Now that we've established the approach, let's look at the code:

public partial class App : Application
{
    protected override void OnStartup(StartupEventArgs e)
    {
        EventManager.RegisterClassHandler(typeof(TextBox), UIElement.PreviewMouseLeftButtonDownEvent,
           new MouseButtonEventHandler(SelectivelyHandleMouseButton), true);
        EventManager.RegisterClassHandler(typeof(TextBox), UIElement.GotKeyboardFocusEvent,
          new RoutedEventHandler(SelectAllText), true);

        base.OnStartup(e);
    }

    private static void SelectivelyHandleMouseButton(object sender, MouseButtonEventArgs e)
    {
        var textbox = (sender as TextBox);
        if (textbox != null && !textbox.IsKeyboardFocusWithin)
        {
            if( e.OriginalSource.GetType().Name == "TextBoxView" )
            {
                e.Handled = true;
                textbox.Focus();
            }
        }
    }

    private static void SelectAllText(object sender, RoutedEventArgs e)
    {
        var textBox = e.OriginalSource as TextBox;
        if (textBox != null)
            textBox.SelectAll();
    }
}

So let's break it down. In the OnStartup() method we globally register the GotKeyBoardFocus and PreviewMouseLeftButtonDown events to the handlers below.
The SelectAllText() method is the same as before. The SelectivelyHandleMouseButton() method provides the code that corrects the focus behavior on clicks. First, it checks that we're actually dealing with a TextBox control by casting the sender parameter to the appropriate type. If keyboard focus is not yet in that text box (which we check using the IsKeyboardFocusWithin property), it then marks the event as handled, and calls textbox.Focus() to transfer focus (which will trigger the GotKeyboardFocus event for us).
There's only one last bit of code here that deserves an explanation, the line:

   if( e.OriginalSource.GetType().Name == "TextBoxView" )

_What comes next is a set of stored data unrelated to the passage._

(** Case 1 of the switch once a file name has been read: the output and
    the live catalog afterwards. *)
Definition option_load (fs : FileSystem) (filename : string)
    (catalog : CourseCatalog.t) : string * CourseCatalog.t :=
  let filename := trim filename in
  if decide (filename = "") then
    ("File name cannot be empty." +:+ nl +:+ nl, catalog)
  else
    let err := "" in
    let newCatalog := CourseCatalog.new in
    let '(ok, newCatalog, err) :=
      load_catalog_from_csv fs filename newCatalog err in
    if ok : bool then
      let catalog := newCatalog in
      ("Data loaded successfully ("
         +:+ pretty (length (CourseCatalog.sorted_numbers catalog))
         +:+ " courses)." +:+ nl +:+ nl,
       catalog)
    else ("Error: " +:+ err +:+ nl +:+ nl, catalog).

(** Case 3 of the switch once a course number has been read. *)
Definition option_details (catalog : CourseCatalog.t) (num : string)
    : string :=
  let num := trim num in
  if decide (num = "") then "Course number cannot be empty." +:+ nl +:+ nl
  else print_course_details catalog num.

(** The [while (running)] loop of [main]: what it writes, given the lines
    left on standard input and the live catalog.  Every iteration reads
    at least one line, and the loop ends when a read at the menu prompt
    fails or option 9 is chosen. *)
Fixpoint main_loop (fs : FileSystem) (input : list string)
    (catalog : CourseCatalog.t) : string :=
  print_menu +:+
  match input with
  | [] => ""
  | option_raw :: input' =>
      let option_raw := trim option_raw in
      if decide (option_raw = "") then
        enter_option +:+ main_loop fs input' catalog
      else if decide (2 < String.length option_raw) then
        invalid_option option_raw +:+ main_loop fs input' catalog
      else
        match stoi option_raw with
        | None => invalid_option option_raw +:+ main_loop fs input' catalog
        | Some 1%Z =>
            load_prompt
            +:+ match input' with
                | [] => input_cancelled +:+ main_loop fs input' catalog
                | filename :: input'' =>
                    let '(out, catalog) := option_load fs filename catalog in
                    out +:+ main_loop fs input'' catalog
                end
        | Some 2%Z =>
            (if CourseCatalog.empty catalog then load_first
             else print_course_list catalog)
            +:+ main_loop fs input' catalog
        | Some 3%Z =>
            if CourseCatalog.empty catalog then
              load_first +:+ main_loop fs input' catalog
            else
              details_prompt
              +:+ match input' with
                  | [] => input_cancelled +:+ main_loop fs input' catalog
                  | num :: input'' =>
                      option_details catalog num
                      +:+ main_loop fs input'' catalog
                  end
        | Some 9%Z => "Thank you for using the course planner!" +:+ nl
        | Some option => invalid_option (pretty option) +:+ main_loop fs input' catalog
        end
  end.

Definition main (fs : FileSystem) (input : list string) : string :=
  print_welcome +:+ main_loop fs input CourseCatalog.new.

(** ** Vocabulary of the properties *)

(** What the reading loop sees of a source line. *)
Definition blank (line : string) : Prop := trim line = "".
Definition fields_of (line : string) : list string :=
  split_csv_simple (trim line).
Definition line_id (line : string) : string :=
  upper (nth 0 (fields_of line) "").
Definition line_title (line : string) : string := nth 1 (fields_of line) "".
Definition line_prereqs (line : string) : list string :=
  filter (λ p, p ≠ "") (upper <$> drop 2 (fields_of line)).
Definition record_of (line : string) : Course :=
  mkCourse (line_id line) (line_title line) (line_prereqs line).

(** A line that is not blank parses when it has two fields at least, and
    neither its identifier nor its title is empty. *)
Definition well_formed (line : string) : Prop :=
  2 ≤ length (fields_of line) ∧ line_id line ≠ "" ∧ line_title line ≠ "".
Definition parses (line : string) : Prop := blank line ∨ well_formed line.

Global Instance blank_dec line : Decision (blank line).
Proof. unfold blank. apply _. Defined.
Global Instance well_formed_dec line : Decision (well_formed line).
Proof. unfold well_formed. apply _. Defined.
Global Instance parses_dec line : Decision (parses line).
Proof. unfold parses. apply _. Defined.

(** The identifiers of the lines that are not blank, in file order. *)
Definition file_ids (lines : list string) : list string :=
  line_id <$> filter (λ l, ¬ blank l) lines.

(** The catalog states the operations of the program can produce. *)
Inductive reachable : CourseCatalog.t → Prop :=
  | reachable_new : reachable CourseCatalog.new
  | reachable_upsert c cat :
      reachable cat → reachable (CourseCatalog.upsert c cat)
  | reachable_clear cat :
      reachable cat → reachable (CourseCatalog.clear cat)
  | reachable_load fs file_path cat err :
      reachable cat →
      reachable (load_catalog_from_csv fs file_path cat err).1.2.

(** The items of [l] with [sep] between them. *)
Fixpoint join (sep : string) (l : list string) : string :=
  match l with
  | [] => ""
  | [x] => x
  | x :: l' => x +:+ sep +:+ join sep l'
  end.

(** The catalog after the lines of a file that parses: every line that
    is not blank upserts its record, in file order. *)
Definition upsert_lines (lines : list string) (temp : CourseCatalog.t)
    : CourseCatalog.t :=
  foldl (λ cat l,
           if decide (blank l) then cat
           else CourseCatalog.upsert (record_of l) cat) temp lines.

(** The value of [line_no] after [k] lines have been read. *)
Definition line_no_at (k : nat) : N := Nat.iter k size_t_incr 0%N.

(** Every key is the upper-cased number of its record. *)
Definition keys_consistent (cat : CourseCatalog.t) : Prop :=
  ∀ k c, CourseCatalog.data_ cat !! k = Some c → k = upper (number c).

The last edge case we need to handle is when the user clicks in the "chrome" portion of a TextBox - things like the border or scroll bars. It would be really awkward to select the text each time the user clicked the scrollbar. To fix this, we need to test that the mouse click originated in the "textual" portion of the control - which happens to be implemented by the TextBoxView class. WPF is helps us out by notifying us of the original source of the event via the RoutedEventArgs.OriginalSource property. Unfortunately, this class is not public outside of WPF infrastructure code - so we have to test for it by it's name. This is by far the least attractive aspect of the code shown above ... but sadly, it's the only reliable solution I've found so far.

Conclusion

So let's look at what we've learned so far.
  1. The built-in WPF TextBox control doesn't automatically select text when it receives focus.
  2. We can globally respond to events from any WPF control using the EventManager.RegisterGlobalHandler() method.
  3. We can use the OnStartup() method of the Application class to centrally register our handlers when the application loads.
  4. Focus behavior in WPF varies slightly depending on whether the control receives focus via the mouse or keyboard.
  5. We can use the PreviewXXX family of events to intercept clicks and supply our own event handling before the TextBox controls responds.
  6. We can use the RoutedEventArgs.OriginalSource property to avoid highlighting a selection when the original click events occurs within a non-content area of the TextBox control.
Put this all together, and we have an elegant, centralized solution to selecting the text inside the TextBox control when it receives focus.